- **What is required**:
Go through the data below and return each line where the string "withoutCredentialHeaders" occurs.
⁂
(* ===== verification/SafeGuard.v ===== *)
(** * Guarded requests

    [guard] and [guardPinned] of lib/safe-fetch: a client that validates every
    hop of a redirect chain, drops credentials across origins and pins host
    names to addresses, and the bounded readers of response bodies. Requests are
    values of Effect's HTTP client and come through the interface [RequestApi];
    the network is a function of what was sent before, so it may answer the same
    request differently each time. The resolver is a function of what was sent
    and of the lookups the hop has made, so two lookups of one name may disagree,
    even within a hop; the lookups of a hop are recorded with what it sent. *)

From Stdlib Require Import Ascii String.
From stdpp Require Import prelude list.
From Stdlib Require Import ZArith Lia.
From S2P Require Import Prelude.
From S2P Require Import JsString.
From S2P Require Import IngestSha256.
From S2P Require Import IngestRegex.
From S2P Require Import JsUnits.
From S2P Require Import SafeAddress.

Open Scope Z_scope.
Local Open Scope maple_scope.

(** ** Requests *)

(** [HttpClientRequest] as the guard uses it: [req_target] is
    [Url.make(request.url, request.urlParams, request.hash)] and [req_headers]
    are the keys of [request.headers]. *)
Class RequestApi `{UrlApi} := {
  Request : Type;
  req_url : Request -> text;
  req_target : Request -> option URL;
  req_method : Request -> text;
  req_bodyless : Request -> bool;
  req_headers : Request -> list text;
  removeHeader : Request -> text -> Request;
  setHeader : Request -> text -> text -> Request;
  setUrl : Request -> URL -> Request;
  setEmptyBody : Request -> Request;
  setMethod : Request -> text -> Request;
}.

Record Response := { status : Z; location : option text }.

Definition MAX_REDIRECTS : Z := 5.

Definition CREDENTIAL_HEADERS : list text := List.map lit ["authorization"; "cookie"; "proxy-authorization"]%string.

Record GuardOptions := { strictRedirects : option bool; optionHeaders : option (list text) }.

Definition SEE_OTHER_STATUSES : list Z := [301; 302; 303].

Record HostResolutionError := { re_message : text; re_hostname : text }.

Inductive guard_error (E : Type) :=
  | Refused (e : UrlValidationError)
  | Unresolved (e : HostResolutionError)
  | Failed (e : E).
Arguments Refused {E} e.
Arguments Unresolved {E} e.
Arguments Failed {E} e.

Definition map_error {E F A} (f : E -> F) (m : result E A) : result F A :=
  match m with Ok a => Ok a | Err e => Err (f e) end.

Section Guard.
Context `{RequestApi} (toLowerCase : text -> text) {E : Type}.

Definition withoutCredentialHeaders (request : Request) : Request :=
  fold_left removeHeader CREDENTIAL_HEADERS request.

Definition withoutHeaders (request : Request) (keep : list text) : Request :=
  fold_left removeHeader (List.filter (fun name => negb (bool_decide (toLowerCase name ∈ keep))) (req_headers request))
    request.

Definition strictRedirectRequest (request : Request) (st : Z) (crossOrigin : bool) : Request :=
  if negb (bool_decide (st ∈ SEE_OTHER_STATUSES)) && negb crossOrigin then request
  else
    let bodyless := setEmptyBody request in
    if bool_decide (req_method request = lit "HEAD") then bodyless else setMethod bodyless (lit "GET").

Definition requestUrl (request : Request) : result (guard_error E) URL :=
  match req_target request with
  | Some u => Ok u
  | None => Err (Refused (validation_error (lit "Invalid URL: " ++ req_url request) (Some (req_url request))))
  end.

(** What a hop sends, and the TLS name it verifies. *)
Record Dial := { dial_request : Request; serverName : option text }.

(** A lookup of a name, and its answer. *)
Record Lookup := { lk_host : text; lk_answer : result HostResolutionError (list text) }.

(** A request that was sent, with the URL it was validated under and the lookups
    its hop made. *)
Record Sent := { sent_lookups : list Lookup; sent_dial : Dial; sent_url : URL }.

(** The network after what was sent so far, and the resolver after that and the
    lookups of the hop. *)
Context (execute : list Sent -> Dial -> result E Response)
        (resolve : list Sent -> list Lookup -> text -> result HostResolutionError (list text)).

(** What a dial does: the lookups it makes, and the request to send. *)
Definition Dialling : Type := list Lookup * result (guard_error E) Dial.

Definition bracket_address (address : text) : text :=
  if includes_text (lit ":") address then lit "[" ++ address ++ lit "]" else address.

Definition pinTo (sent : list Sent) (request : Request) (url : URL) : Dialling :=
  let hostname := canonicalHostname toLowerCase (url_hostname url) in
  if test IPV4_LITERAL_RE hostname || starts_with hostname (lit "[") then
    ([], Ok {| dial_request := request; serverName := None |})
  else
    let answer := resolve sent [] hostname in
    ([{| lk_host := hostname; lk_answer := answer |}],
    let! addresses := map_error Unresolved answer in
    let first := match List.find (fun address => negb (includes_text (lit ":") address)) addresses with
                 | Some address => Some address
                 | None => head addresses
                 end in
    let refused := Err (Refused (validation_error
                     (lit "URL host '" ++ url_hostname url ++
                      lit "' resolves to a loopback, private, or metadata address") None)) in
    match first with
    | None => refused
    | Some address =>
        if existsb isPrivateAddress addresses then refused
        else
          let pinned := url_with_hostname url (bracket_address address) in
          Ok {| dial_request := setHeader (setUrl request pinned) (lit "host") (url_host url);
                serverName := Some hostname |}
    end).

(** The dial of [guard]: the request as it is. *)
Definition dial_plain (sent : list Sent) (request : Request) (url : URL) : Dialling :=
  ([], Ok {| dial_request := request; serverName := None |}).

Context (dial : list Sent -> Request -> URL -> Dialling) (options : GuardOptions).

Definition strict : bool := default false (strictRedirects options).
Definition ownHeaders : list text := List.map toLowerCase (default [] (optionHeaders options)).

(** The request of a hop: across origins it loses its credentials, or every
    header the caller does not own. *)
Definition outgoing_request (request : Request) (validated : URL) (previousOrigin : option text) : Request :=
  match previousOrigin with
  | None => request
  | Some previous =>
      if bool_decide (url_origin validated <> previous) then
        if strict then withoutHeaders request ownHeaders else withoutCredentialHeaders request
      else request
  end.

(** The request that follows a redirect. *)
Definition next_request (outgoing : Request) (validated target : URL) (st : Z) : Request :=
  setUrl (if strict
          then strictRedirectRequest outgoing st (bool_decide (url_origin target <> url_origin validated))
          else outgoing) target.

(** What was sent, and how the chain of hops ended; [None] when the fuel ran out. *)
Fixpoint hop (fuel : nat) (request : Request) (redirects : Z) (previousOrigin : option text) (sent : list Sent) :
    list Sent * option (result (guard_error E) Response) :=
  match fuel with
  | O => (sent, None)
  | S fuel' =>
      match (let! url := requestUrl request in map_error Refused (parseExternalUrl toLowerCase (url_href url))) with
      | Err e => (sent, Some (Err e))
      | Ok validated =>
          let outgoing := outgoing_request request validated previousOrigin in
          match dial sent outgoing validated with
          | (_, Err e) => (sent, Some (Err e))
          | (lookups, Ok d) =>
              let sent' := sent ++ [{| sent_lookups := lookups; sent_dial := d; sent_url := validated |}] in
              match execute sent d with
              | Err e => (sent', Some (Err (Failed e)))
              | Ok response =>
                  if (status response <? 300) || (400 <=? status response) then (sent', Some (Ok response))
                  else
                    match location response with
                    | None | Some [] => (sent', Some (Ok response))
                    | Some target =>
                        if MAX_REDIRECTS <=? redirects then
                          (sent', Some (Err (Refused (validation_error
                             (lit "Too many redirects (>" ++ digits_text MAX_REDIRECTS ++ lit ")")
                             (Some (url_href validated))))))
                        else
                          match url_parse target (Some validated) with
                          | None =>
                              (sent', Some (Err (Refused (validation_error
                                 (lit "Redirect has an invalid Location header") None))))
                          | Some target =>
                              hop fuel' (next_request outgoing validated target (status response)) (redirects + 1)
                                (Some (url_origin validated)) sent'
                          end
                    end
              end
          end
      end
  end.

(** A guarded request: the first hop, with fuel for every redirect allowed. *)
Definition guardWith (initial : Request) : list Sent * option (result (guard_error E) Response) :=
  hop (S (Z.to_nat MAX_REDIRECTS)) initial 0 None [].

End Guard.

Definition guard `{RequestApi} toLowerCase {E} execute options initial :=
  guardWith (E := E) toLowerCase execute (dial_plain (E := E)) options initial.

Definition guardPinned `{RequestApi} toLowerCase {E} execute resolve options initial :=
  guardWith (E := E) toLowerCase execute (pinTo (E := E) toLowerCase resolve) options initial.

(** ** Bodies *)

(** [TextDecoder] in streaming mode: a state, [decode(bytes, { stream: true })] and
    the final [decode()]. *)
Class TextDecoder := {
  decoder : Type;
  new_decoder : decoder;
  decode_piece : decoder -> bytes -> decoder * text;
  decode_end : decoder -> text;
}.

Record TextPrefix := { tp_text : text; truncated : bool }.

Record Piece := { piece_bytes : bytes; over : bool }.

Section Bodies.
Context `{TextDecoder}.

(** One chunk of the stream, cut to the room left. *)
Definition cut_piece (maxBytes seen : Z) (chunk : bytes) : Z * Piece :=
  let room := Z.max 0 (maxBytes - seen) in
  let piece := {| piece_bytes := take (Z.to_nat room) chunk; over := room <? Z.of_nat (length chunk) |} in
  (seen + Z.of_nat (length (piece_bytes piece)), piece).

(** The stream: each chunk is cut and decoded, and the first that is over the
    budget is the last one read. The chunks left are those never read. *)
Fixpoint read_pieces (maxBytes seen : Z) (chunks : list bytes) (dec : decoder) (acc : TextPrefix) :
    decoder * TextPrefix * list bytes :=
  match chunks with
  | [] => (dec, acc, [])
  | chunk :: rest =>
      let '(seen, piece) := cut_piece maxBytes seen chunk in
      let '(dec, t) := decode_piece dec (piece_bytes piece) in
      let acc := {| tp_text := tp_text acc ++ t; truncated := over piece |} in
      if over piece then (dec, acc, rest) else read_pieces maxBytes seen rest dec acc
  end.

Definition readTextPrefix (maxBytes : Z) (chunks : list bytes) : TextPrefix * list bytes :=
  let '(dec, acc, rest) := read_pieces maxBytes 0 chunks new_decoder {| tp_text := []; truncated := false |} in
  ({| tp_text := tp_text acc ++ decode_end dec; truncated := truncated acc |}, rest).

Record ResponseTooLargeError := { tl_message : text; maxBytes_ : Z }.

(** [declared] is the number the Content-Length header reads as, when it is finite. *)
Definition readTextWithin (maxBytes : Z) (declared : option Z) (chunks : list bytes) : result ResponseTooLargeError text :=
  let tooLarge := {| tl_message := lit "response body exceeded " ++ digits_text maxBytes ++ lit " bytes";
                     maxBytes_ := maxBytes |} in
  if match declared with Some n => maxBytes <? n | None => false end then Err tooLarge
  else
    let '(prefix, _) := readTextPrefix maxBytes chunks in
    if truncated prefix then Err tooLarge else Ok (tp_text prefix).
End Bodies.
⁂
- **Exercise answer**:
Definition withoutCredentialHeaders (request : Request) : Request :=
        if strict then withoutHeaders request ownHeaders else withoutCredentialHeaders request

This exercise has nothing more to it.